Muito mexedeira, mas tanto, tanto! Um dia foi brincar com o
cachorrinho de vidro, a mãe não queria que ela brincasse. Catarina
teimou, mexeu e quebrou o cachorrinho. Então, de castigo, Catarina
virou aquela bruxinha preta, horrorosa. Para o resto da vida.
A
mão imobiliza-se. A bruxa está presa tanto na parede como nos olhos
fixos, grandes, pensativos. Entre os mitos do mundo (entre os seres
reais?) existe mais um, alado, crepuscular, rebelde e decaído.
Pepino
tem existência mais positiva. Circula na rua — a rua é o espaço
entre as duas quadras, repleto de surpresas — geralmente à tarde.
Vem bêbado, curvado, expondo em frases incoerentes seus problemas
íntimos. Pegador de crianças.
— Vou
embora para minha casa. Você vai me levar.
— Mas
você mora tão pertinho...
— E
Pepino?
— Pepino
não pega ninguém. Ele é camarada.
— Pega,
sim. Eu sei.
— Pois
eu vou dar uma festa para as crianças desta rua e convido Pepino.
Você vai ver se ele pega.
— Eu
não vou na festa.
— Você
é quem perde.
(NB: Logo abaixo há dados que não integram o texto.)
(** Cleaning up takes every state and its socket, in the order of the list. *)
Lemma cleanup_states_spec l t j c :
  mw_wf (MW l t j c) ->
  let w' := cmd_cleanup_cb_state (MW l t j c) in
  mw_wf w' /\ mcast w' = [] /\ joined w' = [] /\ mclosed w' = c ++ (ms_fd <$> l) /\
  (forall x, x ∈ ms_fd <$> l -> unwatched (mtable w') x) /\
  (forall x, x ∉ ms_fd <$> l -> entry (mtable w') x = entry t x).
Proof.
  unfold cmd_cleanup_cb_state. cbn [mcast]. revert t j c. induction l as [|s l IH]; intros t j c Hwf.
  - cbn. rewrite app_nil_r. split_and!; try done; [|set_solver].
    pose proof (mw_joined _ Hwf) as J. cbn in J. by apply Permutation_nil_r in J.
  - destruct (drop_group_wf [] l s t j c Hwf) as (D1 & D2 & D3). cbn [app] in D1, D2, D3.
    pose proof (mw_live _ Hwf) as L. cbn [mcast] in L. apply list.Forall_cons in L as [[Hf _] _].
    pose proof (nodup_middle ms_fd [] l s (mw_fds _ Hwf)) as [Hnew _]. cbn [app] in Hnew.
    cbn [cleanup_states]. rewrite (proj2 (Z.ltb_lt _ _) Hf). unfold drop_socket in *.
    cbn [mcast mtable joined mclosed] in *.
    destruct (IH _ _ _ D1) as (I1 & I2 & I3 & I4 & I5 & I6). split_and!; try done.
    + by rewrite I4, fmap_cons, <- app_assoc.
    + intros x. rewrite fmap_cons, elem_of_cons. intros [->|Hx]; [|by apply I5].
      unfold unwatched. by rewrite I6.
    + intros x. rewrite fmap_cons, not_elem_of_cons. intros [Hx1 Hx2]. by rewrite I6, D3.
Qed.

Lemma cleanup_all w :
  mw_wf w ->
  let w' := cmd_cleanup_cb_state w in
  mw_wf w' /\ mcast w' = [] /\ joined w' = [] /\ mclosed w' = mclosed w ++ (ms_fd <$> mcast w) /\
  (forall x, x ∈ ms_fd <$> mcast w -> unwatched (mtable w') x).
Proof. destruct w as [l t j c]. intros Hwf. destruct (cleanup_states_spec l t j c Hwf) as (?&?&?&?&?&_). done. Qed.
(** Removing an event that may not be there. *)
Lemma drop_evt d o w f :
  sched_wf (sch (ctx d)) -> (forall p, o = Some p -> own (sch (ctx d)) w f p /\ evt_removable (sch (ctx d)) p) ->
  let c' := sch (ctx (remove_evt d o)) in
  sched_wf c' /\ kept (list_to_set (option_list o)) (sch (ctx d)) c' /\
  (forall v x, x ∈ contents (get_queue c' v) -> x ∈ contents (get_queue (sch (ctx d)) v)) /\
  (forall p, o = Some p -> heap c' !! p = None).
Proof.
  intros Hwf Ho. destruct o as [p|]; cbn [remove_evt option_list].
  - destruct (Ho p eq_refl) as [H1 H2]. destruct (remove_own _ w f p Hwf H1 H2) as (R1 & R2 & R3 & R4).
    cbn [ctx with_sch with_ctx sch upd_sched]. split_and!; try done; [|by intros q [= <-]].
    by replace (list_to_set [p]) with ({[p]} : gset ptr) by set_solver.
  - split_and!; try done. apply kept_refl.
Qed.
Vem Elzinha, Nesinha, Heloísa, Alice, Maria Helena,
Lourdes, Bárbara, Edison, Careca, João e Adão. Pepino vai dançar
para as crianças. Você, como é uma boba, não toma parte. — Até
logo!
Sai
voando, a porta fecha-se com estrondo. Da varanda, ainda se vê o
pequeno vulto desgrenhado.
— Espere
aí, você não tem medo do Pepino?
— Não.
Estou zangada com você.
Com
a zanga, desaparece o temor. Seria realmente temor? Gosta de ser
acompanhada, para dizer à mãe, quando chega em casa: — Espia quem
me trouxe.
Volta
meia hora depois, penteada, calçada, vestido limpo.
— Espia
minha roupa nova. Meu sapato branco.
— Mas
que beleza! Onde você vai?
— Vou
na festa.
Para
tomar banho e trocar de vestido, é necessário que se anuncie sempre
uma festa, jamais localizada ou realizada, mas que opera
interiormente sua fascinação. Não há pressa em ir para ela. A
merenda, a conversa grave com pessoas grandes, estranhamente
preferidas a quaisquer outras, o brinquedo personalíssimo com o
primeiro encontro do dia — um carretel, a galinha que salta do
carrinho de feira — fazem esquecer a festa, se não a constituem. E
resta saber se o enganado não será o adulto, que sugere terrores ou
recompensas fantasiosas. Nas campinas da imaginação, esse galope de
formas — será a verdade?
Senta-se
no corredor, e com uns panos velhos, lápis vermelho, pedrinha,
qualquer elemento poetizável, representa para si só a imemorial
história das mães.
— Comadre,
seu filhinho como vai?
— Tá
bom, comadre, e o seu?
— Tá
com dedo machucado e dodói na barriga. Vai tomar injeção. —
Então vou dar no meu também.
Perguntas
e respostas, recolhidas em conversas de adulto, saem da mesma boca
inexperiente. O objeto que serve de filho é embalado com seriedade.
A doença existe, existem os sustos maternais. Mas tudo se desfaz, se
acaso um intruso vem surpreender a criação, tirada em partes iguais
da vida e do sonho, e que os prolonga. Assim pudesse a mãe antiga
tornar invisível seu filho, ante os soldados de Herodes.